[PROBLEM REQUIREMENTS]
Consider the listing below. Extract exactly the lines from the line containing "Ec2RunInstancesManager._evaluate_launch_params self count" to the line containing "(forall shaped w'", both included.

** SOURCE DATA follows **

Lemma dict_get_update_absent k (o : dict) : forall d,
  Dict.get k o = None -> Dict.get k (Dict.update d o) = Dict.get k d.
Proof.
  induction o as [|[k0 v0] o IH]; intros d H; [reflexivity|].
  cbn in H. destruct (String.eqb k k0) eqn:E; [discriminate|].
  change (Dict.update d ((k0, v0) :: o)) with (Dict.update (Dict.set k0 v0 d) o).
  rewrite IH by done. apply dict_get_set_ne. apply String.eqb_neq in E. congruence.
Qed.

Lemma dict_get_not_in k (o : dict) : ~ In k (map fst o) -> Dict.get k o = None.
Proof.
  induction o as [|[k0 v0] o IH]; intros H; [reflexivity|]. cbn in *.
  destruct (String.eqb k k0) eqn:E.
  - apply String.eqb_eq in E. intuition congruence.
  - apply IH. tauto.
Qed.

Lemma dict_get_update_present k v (o : dict) : forall d,
  unique_keys o -> Dict.get k o = Some v -> Dict.get k (Dict.update d o) = Some v.
Proof.
  induction o as [|[k0 v0] o IH]; intros d Hu H; [discriminate|].
  apply NoDup_cons in Hu as [Hk0 Hu].
  change (Dict.update d ((k0, v0) :: o)) with (Dict.update (Dict.set k0 v0 d) o).
  cbn in H. destruct (String.eqb k k0) eqn:E.
  - apply String.eqb_eq in E as ->. injection H as ->.
    rewrite dict_get_update_absent; [apply dict_get_set_eq|].
    apply dict_get_not_in. intros Hin. apply Hk0. by apply list_elem_of_In.
  - by apply IH.
Qed.

(** X1. The caller's overrides take precedence in both request shapers: a
    key bound in the overrides has the overrides' value in the returned
    parameters, and every other key has the value shaping computed. *)
Theorem overrides_take_precedence (self : FleetManager) (count : Z) (w : World) :
  unique_keys (_launch_overrides self) ->
  (exists logs,
      Ec2RunInstancesManager._evaluate_launch_params self count w
      = (Ok (Dict.update (Ec2RunInstancesManager.default_launch_params self count)
               (_launch_overrides self)), w, logs)) /\
  (forall shaped w' logs,
      Ec2CreateFleetManager.shape_launch_params self count w = (Ok shaped, w', logs) ->
      exists more,
        Ec2CreateFleetManager._evaluate_launch_params self count w
        = (Ok (Dict.update shaped (_launch_overrides self)), w', logs ++ more)) /\
  (forall shaped key,
      (forall v, Dict.get key (_launch_overrides self) = Some v ->
                 Dict.get key (Dict.update shaped (_launch_overrides self)) = Some v) /\
      (Dict.get key (_launch_overrides self) = None ->
       Dict.get key (Dict.update shaped (_launch_overrides self)) = Dict.get key shaped)).
Proof.
  intros Hu. split; [|split].
  - unfold Ec2RunInstancesManager._evaluate_launch_params.
    destruct (_launch_overrides self); cbn; eauto.
  - intros shaped w' logs E. unfold Ec2CreateFleetManager._evaluate_launch_params, try_except.
    erewrite bind_ok; [|by rewrite E].
    destruct (_launch_overrides self); cbn; eauto.
  - intros shaped key. split.
    + intros v. by apply dict_get_update_present.
    + apply dict_get_update_absent.
Qed.
(** * Genetic-algorithm programs of sausheong/ga: a shallow embedding

    The repository holds several small Go programs that evolve a target
    (a byte string, or an image) with a generational genetic algorithm.
    This development embeds the functions of three of them:

    - [Shakespeare]: the byte-string program (fitness is a [float64]
      match ratio, the pool is proportional to the maximum fitness);
    - [Monalisa]: src/monalisa/main.go, random pixel buffers compared
      with the target by a Euclidean distance (fitness is an [int64],
      lower is better, the pool is built from the top of the sorted
      population);
    - [Triangles]: the triangle-drawing program, whose [createPool] has
      the extra branch for a population without fitness differences.

    Module [Go] fixes the fragment of Go's semantics the programs rely on:
    wrap-around integers, slices with bounds checks (a run-time panic is
    [None]), counted [for] loops, IEEE 754 binary64 arithmetic (through
    the Standard Library's [SpecFloat]), [sort.SliceStable] and the
    [math/rand] functions.

    The definitions come first: the Go fragment, the programs with
    their first population and the loop of [main], the concrete
    populations the programs are run on, and the notions the statements
    are written with. The facts follow: about the Go fragment and about
    binary64, then, program by program, the lemmas on the loops and the
    statements about the pools, the best organism, crossover and
    mutation, the pixel distance and the match ratio; then the
    populations through a round of the loop: what every organism of the
    programs looks like, when a round goes through, when it panics and
    when it stops. *)

From Stdlib Require Import ZArith Lia List Bool Strings.Byte SpecFloat.
From Stdlib Require Import Sorting.Sorted Sorting.Permutation.
From Stdlib Require QArith Qround.
From stdpp Require Import base option list numbers.

#[local] Open Scope Z_scope.

(* ================================================================== *)
(** * The Go fragment *)
(* ================================================================== *)

Module Go.

(** ** Fixed-width integers

    Values are mathematical integers; every operation that can leave
    the range of its type is followed by the wrap of that type. *)

Definition uint64 (z : Z) : Z := z mod 2 ^ 64.

Definition int64 (z : Z) : Z := (z + 2 ^ 63) mod 2 ^ 64 - 2 ^ 63.

(** Go's [int] on the 64-bit targets the programs are built for. *)
Definition int (z : Z) : Z := int64 z.

(** [uint64(x)] for [x : uint8]. *)
Definition uint64_of_uint8 (b : byte) : Z := Z.of_N (Byte.to_N b).

(** [uint8(z)] and [byte(z)] for an integer [z]: the low eight bits. *)
Definition uint8 (z : Z) : byte :=
  match Byte.of_N (Z.to_N (z mod 256)) with
  | Some b => b
  | None => x00
  end.

(** ** Slices

    A slice is the list of its elements; the slices of these programs
    all come from [make([]T, n)], so length and capacity agree.
    An access out of range panics. *)

Definition len {A} (s : list A) : Z := Z.of_nat (length s).

Definition index {A} (s : list A) (i : Z) : option A :=
  if bool_decide (0 <= i) then s !! Z.to_nat i else None.

(** [s[i] = x] *)
Definition store {A} (s : list A) (i : Z) (x : A) : option (list A) :=
  if bool_decide (0 <= i < len s) then Some (<[Z.to_nat i := x]> s) else None.

(** [s[lo:hi]] *)
Definition slice {A} (s : list A) (lo hi : Z) : option (list A) :=
  if bool_decide (0 <= lo <= hi /\ hi <= len s)
  then Some (take (Z.to_nat (hi - lo)) (drop (Z.to_nat lo) s))
  else None.

(** [make([]T, n)] for a length that is the [len] of another slice. *)
Definition make {A} (zero : A) (n : Z) : list A := replicate (Z.to_nat n) zero.

(** ** Counted loops

    [for i := lo; i < hi; i++ { s = body(i, s) }], where the body leaves
    [i] and [hi] alone: [hi - lo] rounds when [lo < hi], none otherwise.
    A panic in the body ends the loop. *)

Fixpoint for_steps {St} (n : nat) (i : Z) (body : Z -> St -> option St) (s : St)
  : option St :=
  match n with
  | O => Some s
  | S n' => s' ← body i s; for_steps n' (i + 1) body s'
  end.
(** * The time-skew estimator of the oscilloscope deskew wizard

    A shallow embedding of [src/ngscopeclient/ScopeDeskewWizard.cpp]:
    the two CPU cross-correlation loops, the host-side scan of the
    accelerator output, the dispatch in [StartCorrelation], the
    acquire/correlate state machine of [DoMainProcessingFlow] with its
    progress table, the welcome pages of [DoRender] and the stream list
    of [ChannelSelector].

    Conventions.
    - [int64_t] and [uint64_t]/[size_t] values are integers of [Z]; every
      arithmetic operation on time values has its wrap-around written out
      ([Int64.wrap] and [Int64.uwrap]).  Loop counters that are bounded by
      a buffer size ([i], [isecondary], [samplesProcessed],
      [m_measureCycle]) are incremented without wrapping.
    - [float] and [double] values are IEEE 754 binary32 and binary64
      numbers of the standard library's [spec_float], with its executable
      round-to-nearest-even operations.
    - An unchecked array read is a computation in the [mem] monad, which
      stops with [OutOfBounds] when the index is outside the buffer.
    - The iterations of an [omp parallel for] loop reach the mutex-guarded
      update in some order; that order is an explicit list of candidate
      offsets, the schedule.  The statements below hold for every
      schedule; the sequential one is [window]. *)

From Stdlib Require Import String.
From Stdlib Require Import ZArith List Bool Lia Sorted Permutation.
From Stdlib Require Import Floats.SpecFloat.
From Equations Require Import Equations.
Import ListNotations.
Local Open Scope Z_scope.

(** ** Machine integers *)

Module Int64.

Definition modulus : Z := 18446744073709551616.
Definition half : Z := 9223372036854775808.

(** Value of a [uint64_t] (or [size_t]) after an operation whose exact
    result is [x]: the residue of [x] modulo [2^64].  The residue is
    written out for an [x] less than [2^64] away from the range, which is
    the case after an addition, a subtraction or a conversion.  Also the
    conversion of an [int64_t] to [uint64_t]. *)
Definition uwrap (x : Z) : Z :=
  if x <? 0 then
    if - modulus <=? x then x + modulus else x mod modulus
  else if x <? modulus then x
  else if x - modulus <? modulus then x - modulus
  else x mod modulus.

(** Value of an [int64_t] after an operation whose exact result is [x]:
    the two's complement reading of the residue of [x] modulo [2^64].
    Also the conversion of a [uint64_t] to [int64_t]. *)
Definition wrap (x : Z) : Z :=
  let u := uwrap x in
  if u <? half then u else u - modulus.

Definition add (x y : Z) : Z := wrap (x + y).
Definition sub (x y : Z) : Z := wrap (x - y).
Definition mul (x y : Z) : Z := wrap (x * y).
Definition neg (x : Z) : Z := wrap (- x).
Definition uadd (x y : Z) : Z := uwrap (x + y).
Definition umul (x y : Z) : Z := uwrap (x * y).

Definition in_range (x : Z) : Prop := - half <= x < half.
Definition in_urange (x : Z) : Prop := 0 <= x < modulus.

End Int64.

(** ** Floating point *)

Module Fp.

(** A binary32 [float]. *)
Definition float : Type := spec_float.

(** A binary64 [double]. *)
Definition double : Type := spec_float.

Definition zero : double := S754_zero false.
Definition nan : double := S754_nan.

(** [float * float], rounded to binary32. *)
Definition mulf (x y : float) : float := SFmul 24 128 x y.

(** The implicit conversion of a [float] to [double]; it is exact, and
    renormalises the mantissa for the wider format. *)
Definition widen (x : float) : double :=
  match x with
  | S754_finite s m e => binary_normalize 53 1024 (cond_Zopp s (Zpos m)) e s
  | _ => x
  end.

(** The implicit conversion of a signed integer to [double]. *)
Definition of_int (n : Z) : double := binary_normalize 53 1024 n 0 false.

Definition add (x y : double) : double := SFadd 53 1024 x y.
Definition div (x y : double) : double := SFdiv 53 1024 x y.

(** [x > y]; false as soon as one side is not a number. *)
Definition gt (x y : double) : bool := SFltb y x.

(** [x <= y]; false as soon as one side is not a number. *)
Definition le (x y : double) : bool := SFleb x y.

Definition is_nan (x : double) : bool :=
  match x with S754_nan => true | _ => false end.
(** X8: whatever happens, [recordState] touches the history only through
    [replace], only at the path of the current entry, and at most twice
    (the snapshot, then [null]); the only other thing it may do is log
    its warning.  It never pushes and never goes anywhere. *)
Theorem recordState_only_replaces_here (s : St W) :
  exists added,
    trace (recordState browser_history s).1 = trace s ++ added
    /\ Forall (records_at (entry_path (history_location (world s)))) added
    /\ length (List.filter is_history_call added) <= 2.
Proof.
  set (path := entry_path (history_location (world s))).
  assert (Hfallback : forall s1 : St W,
    exists added,
      trace ((browser_history replace [JStr path; JNull];;
              emit (console_warn warning)) s1).1 = trace s1 ++ added
      /\ Forall (records_at path) added
      /\ length (List.filter is_history_call added) <= 1).
  { intros s1. unfold bind, browser_history.
    pose proof (call_trace (history_call replace [JStr path; JNull]) s1)
      as Htr.
    destruct (call _ s1) as [s2 [e|[]]]; simpl in Htr.
    - exists [history_call replace [JStr path; JNull]].
      split; [done|]. split; [|simpl; lia].
      constructor; [|done]. left. by eexists.
    - exists [history_call replace [JStr path; JNull]; console_warn warning].
      unfold emit. simpl. rewrite Htr, <- app_assoc.
      split; [done|]. split; [|simpl; lia].
      constructor; [left; by eexists|]. constructor; [by right|done]. }
  assert (Hattempt : exists tried,
    trace (write_snapshot browser_history path s).1 = trace s ++ tried
    /\ Forall (records_at path) tried
    /\ length (List.filter is_history_call tried) <= 1).
  { unfold write_snapshot, bind, eval.
    destruct (app_toJSON (world s)) as [e|snapshot].
    - exists []. rewrite app_nil_r. split; [done|]. split; [done|simpl; lia].
    - unfold browser_history.
      pose proof (call_trace (history_call replace [JStr path; snapshot]) s)
        as Htr.
      destruct (call _ s) as [s1 [e|[]]]; simpl in Htr;
        exists [history_call replace [JStr path; snapshot]];
        (split; [done|]); (split; [|simpl; lia]);
        (constructor; [left; by eexists|done]). }
  change (recordState browser_history s)
    with (try_catch (write_snapshot browser_history path)
            (fun _ => browser_history replace [JStr path; JNull];;
                      emit (console_warn warning)) s).
  unfold try_catch.
  destruct Hattempt as (tried & Htr & Htried & Hlen).
  destruct (write_snapshot browser_history path s) as [s1 [e|[]]];
    simpl in Htr.
  - destruct (Hfallback s1) as (added & Htr' & Hadded & Hlen').
    exists (tried ++ added). rewrite Htr', Htr, <- app_assoc.
    split; [done|]. split; [by apply Forall_app|].
    rewrite List.filter_app, length_app. lia.
  - exists tried. split; [done|]. split; [done|lia].
Qed.
End Recording.
Lemma normalized_are_words (ws : list Token) :
  Forall (fun t => is_emoji t = false) ws ->
  Forall (fun t => is_emoji t = false) (normalize ws).
Proof. intros Hws. exact (Forall2_right _ _ _ _ (normalize_ok ws Hws)). Qed.

Lemma words_of_text_are_words (text : str) :
  Forall (fun t => is_emoji t = false)
    (normalize (filter (fun token => negb (is_emoji token))
                  (tokenize_with_positions text))).
Proof.
  apply normalized_are_words.
  eapply Forall_impl; [apply filtered_satisfy|].
  intros t Ht. simpl in Ht. destruct (is_emoji t); [contradiction|reflexivity].
Qed.

End Order.

(** C4, as the code has it.  The rules receive the normalized word
    tokens, in their order, followed by the emoji tokens, in their
    order: the emoji sub-sequence is that of the tokenizer, the word
    sub-sequence is the normalizer's output, and every word token
    stands before every emoji token. *)
Theorem rules_receive_words_then_emoji {rt : Runtime}
  (normalize : list Token -> list Token) (text : str) :
  normalizer_contract normalize ->
  let tokens := tokenize_with_positions text in
  let received := all_tokens normalize text in
  filter is_emoji received = filter is_emoji tokens /\
  filter (fun t => negb (is_emoji t)) received
  = normalize (filter (fun t => negb (is_emoji t)) tokens) /\
  forall (i j : nat) (a b : Token),
    received !! i = Some a -> received !! j = Some b ->
    is_emoji a = false -> is_emoji b = true -> (i < j)%nat.
Proof.
  intros Hn tokens received.
  pose proof (words_of_text_are_words normalize Hn text) as Hw.
  fold tokens in Hw. unfold received, all_tokens. fold tokens.
  set (ws := normalize _) in *. set (es := filter is_emoji tokens).
  assert (Forall (fun t => is_emoji t) es) as He
    by apply filtered_satisfy.
  split; [|split].
  - rewrite filter_app, (filter_keeps_none _ ws), (filter_keeps_all _ es);
      [reflexivity | exact He |].
    eapply Forall_impl; [exact Hw|]. intros t Ht Hf.
    rewrite Ht in Hf. exact Hf.
  - rewrite filter_app, (filter_keeps_all _ ws), (filter_keeps_none _ es).
    + apply app_nil_r.
    + eapply Forall_impl; [exact He|]. intros t Ht. cbv beta in Ht.
      destruct (is_emoji t); [intros Hf; exact Hf | exfalso; exact Ht].
    + eapply Forall_impl; [exact Hw|]. intros t ->. exact I.
  - intros i j a b Ha Hb Hwa Heb.
    destruct (decide (i < length ws)%nat) as [Hi|Hi].
    + destruct (decide (j < length ws)%nat) as [Hj|Hj]; [|lia].
      rewrite lookup_app_l in Hb by assumption.
      rewrite Forall_forall in Hw.
      rewrite (Hw b) in Heb; [discriminate|].
      eapply list_elem_of_lookup_2; eassumption.
    + rewrite lookup_app_r in Ha by lia.
      rewrite Forall_forall in He.
      assert (is_emoji a) as Hea
        by (apply He; eapply list_elem_of_lookup_2; eassumption).
      rewrite Hwa in Hea. exfalso. exact Hea.
Qed.
(** X12: unmasking wakes the arbiter up: with every pending event masked,
    an [unmask] line for a device that has events pending notifies the
    controller, and its next pass extracts the oldest pending event of that
    device; no new interrupt is needed. *)
Theorem unmask_releases_oldest_pending
    (cmd rest which rest' now : string) (d : Device) (e : InterruptEvent) (s : State) :
  Console.extract cmd = ("unmask", rest) ->
  Console.extract rest = (which, rest') ->
  device_of_letter which = Some d ->
  fits_int (pending s) -> all_masked s ->
  e ∈ pending s -> dev e = d ->
  NotifyOne ∈ (user_input_thread cmd s).1.2
  /\ exists ev s2 tr2,
       controller_thread now Waiting (user_input_thread cmd s).1.1
       = Some (IsrStart ev, s2, tr2)
       /\ dev ev = d
       /\ (forall e', e' ∈ pending s -> dev e' = d -> seq ev <= seq e')
       /\ pending s ≡ₚ ev :: pending s2.
Proof.
  intros Hcmd Hrest Hd Hfit Hall He Hdev.
  assert (user_input_thread cmd s
          = (set_masked d false s,
             [WriteMask d false; Cout (device_name d +:+ " unmasked."); NotifyOne], true))
    as Heq.
  { unfold user_input_thread.
    rewrite (extract_nonempty _ _ _ Hcmd) by done. rewrite Hcmd, Hrest.
    by apply device_of_letter_Some in Hd as [[-> ->] | [[-> ->] | [-> ->]]]. }
  rewrite Heq. cbn [fst snd]. split.
  { apply list_elem_of_further, list_elem_of_further, list_elem_of_here. }
  assert (pending (set_masked d false s) = pending s) as Hp by (by destruct d).
  destruct (select_pass_eligible (set_masked d false s) e) as (ev & Hsel & Hl & Hu & Hbest).
  - by rewrite Hp.
  - by rewrite Hp.
  - rewrite is_masked_set_masked. by rewrite decide_True.
  - rewrite Hp in Hl, Hbest.
    assert (ev ∈ pending s) as Hin by (by eapply list_elem_of_lookup_2).
    assert (dev ev = d) as Hevd.
    { rewrite is_masked_set_masked in Hu.
      destruct (decide (dev ev = d)) as [Heq' | _]; [done |].
      rewrite (Hall ev Hin) in Hu. done. }
    exists ev. eexists _, _. split; [| split; [done | split]].
    + cbn [controller_thread]. rewrite Hp.
      assert (pending s <> []) as Hne
          by (intros Hnil; rewrite Hnil in He; by apply elem_of_nil in He).
      rewrite (bool_decide_eq_false_2 _ Hne). cbn [negb orb]. rewrite Hsel. reflexivity.
    + intros e' He' Hd'.
      destruct (Hbest e' He') as [Hlt | [_ Hq]].
      * rewrite is_masked_set_masked. by rewrite decide_True.
      * rewrite Hd', Hevd in Hlt. lia.
      * done.
    + cbn [pending set_pending]. rewrite Hp. by apply delete_Permutation.
Qed.

Lemma unmask_releases_oldest_pending_witness :
  let s := mkState [mkEvent KEYBOARD 3 30; mkEvent MOUSE 2 20; mkEvent MOUSE 1 10]
                   true true true 3 true None in
  exists s2 tr2,
    controller_thread "t" Waiting (user_input_thread "unmask m" s).1.1
    = Some (IsrStart (mkEvent MOUSE 1 10), s2, tr2).
Proof.
  intros s.
  destruct (unmask_releases_oldest_pending "unmask m" " m" "m" "" "t" MOUSE
              (mkEvent MOUSE 2 20) s) as (_ & ev & s2 & tr2 & Hstep & _).
  - reflexivity.
  - reflexivity.
  - reflexivity.
  - unfold fits_int, INT_MAX. cbn. lia.
  - intros e He. rewrite is_masked_flag. by destruct (dev e).
  - apply list_elem_of_further, list_elem_of_here.
  - reflexivity.
  - exists s2, tr2. rewrite Hstep. vm_compute in Hstep. by injection Hstep as <- _ _.
Defined.

(** X13: a line that is not empty and whose first word is none of [mask],
    [unmask], [status], [exit] (a line of blanks among them, whose first
    word is empty) changes no global and prints the list of commands,
    without notifying anyone; the empty line does nothing at all. *)
Theorem unknown_command_prints_help (cmd token rest : string) (s : State) :
  cmd <> "" ->
  Console.extract cmd = (token, rest) ->
  token <> "mask" -> token <> "unmask" -> token <> "status" -> token <> "exit" ->
  user_input_thread cmd s
  = (s, [Cout "Commands: mask k|m|p, unmask k|m|p, status, exit"], true)
  /\ user_input_thread "" s = (s, [], true).
Proof.
  intros Hne Hcmd H1 H2 H3 H4. split; [| done].
  unfold user_input_thread.
  apply String.eqb_neq in Hne, H1, H2, H3, H4.
  by rewrite Hne, Hcmd, H1, H2, H3, H4.
Qed.

Lemma unknown_command_prints_help_witness :
  let s := initial_state None in
  user_input_thread "   " s
  = (s, [Cout "Commands: mask k|m|p, unmask k|m|p, status, exit"], true)
  /\ user_input_thread "MASK k" s
     = (s, [Cout "Commands: mask k|m|p, unmask k|m|p, status, exit"], true).
Proof.
  intros s. split.
  - by apply (unknown_command_prints_help "   " "" "" s).
  - by apply (unknown_command_prints_help "MASK k" "MASK" " k" s).
Defined.
(** * The bounding-box restaurant finder tool, embedded and verified

    A shallow embedding of [boundingBoxesTool] (app/tools/boundingBoxes.ts):
    the retrying look-up of a state's bounding boxes in the keyed store, the
    split of every box into four quadrants, the fan-out of one places search
    per quadrant and the flattening of the place ids.

    - JavaScript numbers are IEEE 754 binary64 values: [spec_float] with
      precision 53 and maximal exponent 1024, with the library's executable
      addition, division and comparison.
    - The store, the console and the places provider are the effects of the
      tool: they are threaded through a small state-and-exception monad. *)

From Stdlib Require Import ZArith List String Ascii Bool Lia DecimalString.
From Stdlib Require Import Floats.SpecFloat.
From stdpp Require Import base list strings.
Import ListNotations.

Local Open Scope string_scope.
Local Open Scope list_scope.

(** ** JavaScript numbers *)

Module Num.

Definition prec : Z := 53.
Definition emax : Z := 1024.

(** A [number] is a binary64 value; NaN carries no payload. *)
Definition number : Type := spec_float.

(** The values a JavaScript engine can hold: canonical mantissa and an
    exponent in range. *)
Definition representable (x : number) : Prop :=
  valid_binary prec emax x = true.

Definition of_Z (z : Z) : number := binary_normalize prec emax z 0 false.

(** [a + b] and [a / b] on numbers. *)
Definition add (a b : number) : number := SFadd prec emax a b.
Definition div (a b : number) : number := SFdiv prec emax a b.

(** The literal [2]. *)
Definition two : number := Eval vm_compute in of_Z 2.

(** [a <= b], [a < b] and numeric equality [a == b] (for numbers the same
    as [===]): false as soon as one side is NaN, and [+0] equals [-0]. *)
Definition leb (a b : number) : bool := SFleb a b.
Definition ltb (a b : number) : bool := SFltb a b.
Definition eqb (a b : number) : bool := SFeqb a b.

Definition is_nan (a : number) : bool :=
  match a with S754_nan => true | _ => false end.

(** Zero or a finite number: neither NaN nor an infinity. *)
Definition finite (a : number) : Prop :=
  match a with S754_zero _ | S754_finite _ _ _ => True | _ => False end.

(** A decimal literal [n / d] written with integers, rounded once as the
    engine's parser does. *)
Definition decimal (n d : Z) : number := div (of_Z n) (of_Z d).

End Num.

Abbreviation number := Num.number.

** End of SOURCE DATA **

[ANSWER BELOW]
      Ec2RunInstancesManager._evaluate_launch_params self count w
      = (Ok (Dict.update (Ec2RunInstancesManager.default_launch_params self count)
               (_launch_overrides self)), w, logs)) /\
  (forall shaped w' logs,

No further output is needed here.